** Opening Data supplied block **

Lemma hangup_total x pg : exists x', hangup_group cur admin alloc x pg = Some x'.
Proof.
  unfold hangup_group. destruct (kill_pg_total (sg x) pg SIGHUP) as (r & st & ->); [done|]. cbn.
  destruct (kill_pg_total st pg SIGCONT) as (r' & st' & ->); [done|]. cbn. eauto.
Qed.

Lemma disassociate_total x tty old : exists x', disassociate_ctty cur admin alloc x tty old = Some x'.
Proof.
  unfold disassociate_ctty. destruct tty as [pg|]; [|destruct (old =? 0); [eauto|apply hangup_total]].
  destruct (0 <? pg); [|eauto]. destruct (kill_pg_total (sg x) pg SIGHUP) as (r & st & ->); [done|]. cbn. eauto.
Qed.

Lemma forget_total l x father : (forall p k, kins x !! p = Some k -> pdeath_signal k < SIGRTMIN) ->
  exists x', forget_each cur admin alloc x l father = Some x'.
Proof.
  revert x. induction l as [|p l IH]; intros x Hp; cbn; [eauto|]. destruct (kins x !! p) as [k|] eqn:Hk; [|by apply IH].
  case_match; [|by apply IH].
  assert (forall q kq, alter (fun k => set_opptr child_reaper (set_exit_signal SIGCHLD k)) p (kins x) !! q = Some kq -> pdeath_signal kq < SIGRTMIN) as Hp'.
  { intros q kq. destruct (decide (q = p)) as [->|]; [rewrite lookup_alter_eq, Hk; intros Hq; injection Hq as <-; exact (Hp p k Hk)|].
    rewrite lookup_alter_ne by done. apply Hp. }
  case_match; [by apply IH|]. unfold send_sig.
  match goal with |- context [send_sig_info ?a ?b ?c ?d ?e ?f ?g] => destruct (send_total a b c d e f g) as (r & st' & ->) end; [left; by apply (Hp p)|].
  cbn. by apply IH.
Qed.

Lemma turn_total x ch p l : xinv x ch (Some cur) None -> settled x cur -> is_Some (tasks (sg x) !! cur) -> ch cur = p :: l ->
  exists x', inherit_turn cur admin garbage alloc x p = Some x'.
Proof.
  intros Hinv Hset [tc Htc] Hc. pose proof (iv_family _ _ _ _ Hinv) as Hfam.
  destruct (child_member x ch _ cur p Hfam) as (t & k & (Hin & Ht & Hk) & Hpp & _); [rewrite Hc; by left|].
  unfold inherit_turn. rewrite Hk. cbn [mbind option_bind]. fold (inherited x cur p k).
  pose proof (handed_inherited x cur p k t Ht Hk Hpp) as Hh.
  destruct (hd_tasks _ _ _ Hh p t k Ht Hk) as (t1 & Ht1 & _). rewrite Ht1. cbn [mbind option_bind].
  assert (exists x1, (if tstate t1 =? TASK_ZOMBIE then notify_parent cur admin garbage alloc (inherited x cur p k) p (exit_signal k) else Some (inherited x cur p k)) = Some x1 /\
    xquiet (inherited x cur p k) x1) as (x1 & -> & Hq).
  { case_match; [|by eexists]. destruct (notify_total cur admin garbage alloc (inherited x cur p k) p (exit_signal k)) as [x1 Hn].
    exists x1. split; [done|by eapply xquiet_notify]. }
  cbn [mbind option_bind]. destruct (proj2 (fm_dom _ _ _ Hfam cur)) as [kc Hkc]; [by eexists|].
  destruct (hd_tasks _ _ _ Hh cur tc kc Htc Hkc) as (tc1 & Htc1 & _). destruct (quietly_fwd _ _ cur tc1 (xq_sg _ _ Hq) Htc1) as (tc2 & Htc2 & _).
  rewrite Htc2. cbn [mbind option_bind]. repeat case_match; eauto. apply hangup_total.
Qed.

Lemma inherit_total fuel x ch : xinv x ch (Some cur) None -> settled x cur -> is_Some (tasks (sg x) !! cur) -> (length (ch cur) <= fuel)%nat ->
  exists x', inherit cur admin garbage alloc fuel x = Some (true, x').
Proof.
  revert x ch. induction fuel as [|fuel IH]; intros x ch Hinv Hset [t Ht] Hf; cbn; rewrite (cptr_head x ch (Some cur) cur t) by (by try apply Hinv);
    destruct (ch cur) as [|p l] eqn:Hc; cbn in *; eauto; [lia|].
  destruct (turn_total x ch p l Hinv Hset) as [x1 Hturn]; [by eexists|done|]. rewrite Hturn. cbn.
  destruct (xinv_turn cur admin garbage alloc x ch p l x1 Hinv Hset Hc Hturn) as (ch1 & Hinv1 & Hset1 & Hc1 & Hh1).
  destruct (proj2 (fm_dom _ _ _ (iv_family _ _ _ _ Hinv) cur)) as [k Hk]; [by eexists|].
  destruct (hd_tasks _ _ _ Hh1 cur t k Ht Hk) as (t1 & Ht1 & _). eapply IH; [exact Hinv1|done|by eexists|]. rewrite Hc1. lia.
Qed.

Lemma own_group_total x ch unseen t : xinv x ch (Some cur) unseen -> cur ∈ order (sg x) -> tasks (sg x) !! cur = Some t -> exists x', orphan_own_group cur admin alloc x = Some x'.
Proof.
  intros Hinv Hin Ht. unfold orphan_own_group. rewrite Ht. cbn [mbind option_bind].
  destruct (proj2 (fm_dom _ _ _ (iv_family _ _ _ _ Hinv) cur)) as [k Hk]; [by eexists|].
  assert (is_Some (tasks (sg x) !! p_pptr t)) as [tp ->].
  { destruct (iv_parent _ _ _ _ Hinv cur t k) as [(tp & -> & _)|[= ->]]; [done|by eexists|by eexists]. }
  cbn [mbind option_bind]. case_match; [apply hangup_total|eauto].
Qed.

Lemma do_exit_total x ch code tty old t : xinv x ch None None -> tasks (sg x) !! cur = Some t -> cur <> 0 -> cur <> child_reaper ->
  waiting x !! cur = None -> (forall p k, kins x !! p = Some k -> pdeath_signal k < SIGRTMIN) ->
  exists x', do_exit cur admin garbage alloc (length (order (sg x))) x code tty old = Some (true, x').
Proof.
  intros Hinv Ht H0 H1 Hw Hp. pose proof (xinv_dying x ch cur code t Hinv Ht H0 H1 Hw) as Hd. destruct (dying_rest x cur code t Ht) as (Ho & Hk & _).
  unfold do_exit. rewrite (proj2 (Z.eqb_neq cur 0) H0), Ht. cbn [mbind option_bind]. fold (dying x cur code t).
  unfold exit_notify, forget_original_parent.
  destruct (forget_total (order (sg (dying x cur code t))) (dying x cur code t) cur) as [x1 Hf]; [by rewrite Hk|]. rewrite Hf. cbn [mbind option_bind].
  apply forget_each_spec in Hf; [|done]. pose proof (xinv_forgets _ _ _ _ _ H1 Hf Hd) as Hi1.
  destruct (dying_task x cur code t Ht) as (td & Htd & _). assert (tasks (sg (dying x cur code t)) !! cur = Some td) as Hcd by (rewrite Htd; apply lookup_insert_eq).
  destruct (quietly_fwd _ _ cur td (fg_quiet _ _ _ _ Hf) Hcd) as (t1 & Ht1 & _).
  assert (cur ∈ order (sg x1)) as Hin. { apply (fm_ring _ _ _ (iv_family _ _ _ _ Hi1)). split; [done|by eexists]. }
  destruct (own_group_total x1 ch _ t1 Hi1 Hin Ht1) as [x2 H2]. rewrite H2. cbn [mbind option_bind]. pose proof (orphan_own_quiet _ _ _ _ _ H2) as Hq2.
  pose proof (xinv_quiet _ _ _ _ _ Hq2 Hi1) as Hi2. destruct (quietly_fwd _ _ cur t1 (xq_sg _ _ Hq2) Ht1) as (t2 & Ht2 & _).
  destruct (proj2 (fm_dom _ _ _ (iv_family _ _ _ _ Hi2) cur)) as [k2 ->]; [by eexists|]. cbn [mbind option_bind].
  destruct (notify_total cur admin garbage alloc x2 cur (exit_signal k2)) as [x3 H3]. rewrite H3. cbn [mbind option_bind].
  pose proof (xinv_notify _ _ _ _ _ _ _ _ _ _ _ H3 (or_intror eq_refl) Hi2) as Hi3. pose proof (xquiet_notify _ _ _ _ _ _ _ _ H3) as Hq3.
  destruct (quietly_fwd _ _ cur t2 (xq_sg _ _ Hq3) Ht2) as (t3 & Ht3 & _).
  assert (settled x3 cur) as Hset by (apply (settled_quiet cur x1 x3); [by etrans|]; intros c tc kc; by eapply forgets_origin).
  destruct (inherit_total (length (order (sg x))) x3 ch Hi3 Hset) as [x4 H4]; [by eexists| |].
  { apply submseteq_length, NoDup_submseteq; [apply (fm_chains _ _ _ (iv_family _ _ _ _ Hinv))|].
    intros p Hin'. by apply (fm_child _ _ _ (iv_family _ _ _ _ Hinv)) in Hin' as [? _]. }
  rewrite H4. cbn [mbind option_bind].
  destruct (xinv_inherit _ _ _ _ _ _ _ _ _ Hi3 Hset (mk_is_Some _ _ Ht3) H4) as (Hh & _).
  destruct (proj2 (fm_dom _ _ _ (iv_family _ _ _ _ Hi3) cur)) as [k3 Hk3]; [by eexists|].
  destruct (hd_tasks _ _ _ Hh cur t3 k3 Ht3 Hk3) as (t4 & -> & _). cbn [mbind option_bind].
  destruct (leader t4); [|cbn; eauto]. destruct (disassociate_total x4 tty old) as [x5 ->]. cbn. eauto.
Qed.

** Closing Data supplied block **

What to produce :: Exactly as written, repeat each line from the beginning of the data above to the line containing "Lemma forget_total l", inclusive.

Task answer ::
Lemma hangup_total x pg : exists x', hangup_group cur admin alloc x pg = Some x'.
Proof.
  unfold hangup_group. destruct (kill_pg_total (sg x) pg SIGHUP) as (r & st & ->); [done|]. cbn.
  destruct (kill_pg_total st pg SIGCONT) as (r' & st' & ->); [done|]. cbn. eauto.
Qed.

Lemma disassociate_total x tty old : exists x', disassociate_ctty cur admin alloc x tty old = Some x'.
Proof.
  unfold disassociate_ctty. destruct tty as [pg|]; [|destruct (old =? 0); [eauto|apply hangup_total]].
  destruct (0 <? pg); [|eauto]. destruct (kill_pg_total (sg x) pg SIGHUP) as (r & st & ->); [done|]. cbn. eauto.
Qed.

Lemma forget_total l x father : (forall p k, kins x !! p = Some k -> pdeath_signal k < SIGRTMIN) ->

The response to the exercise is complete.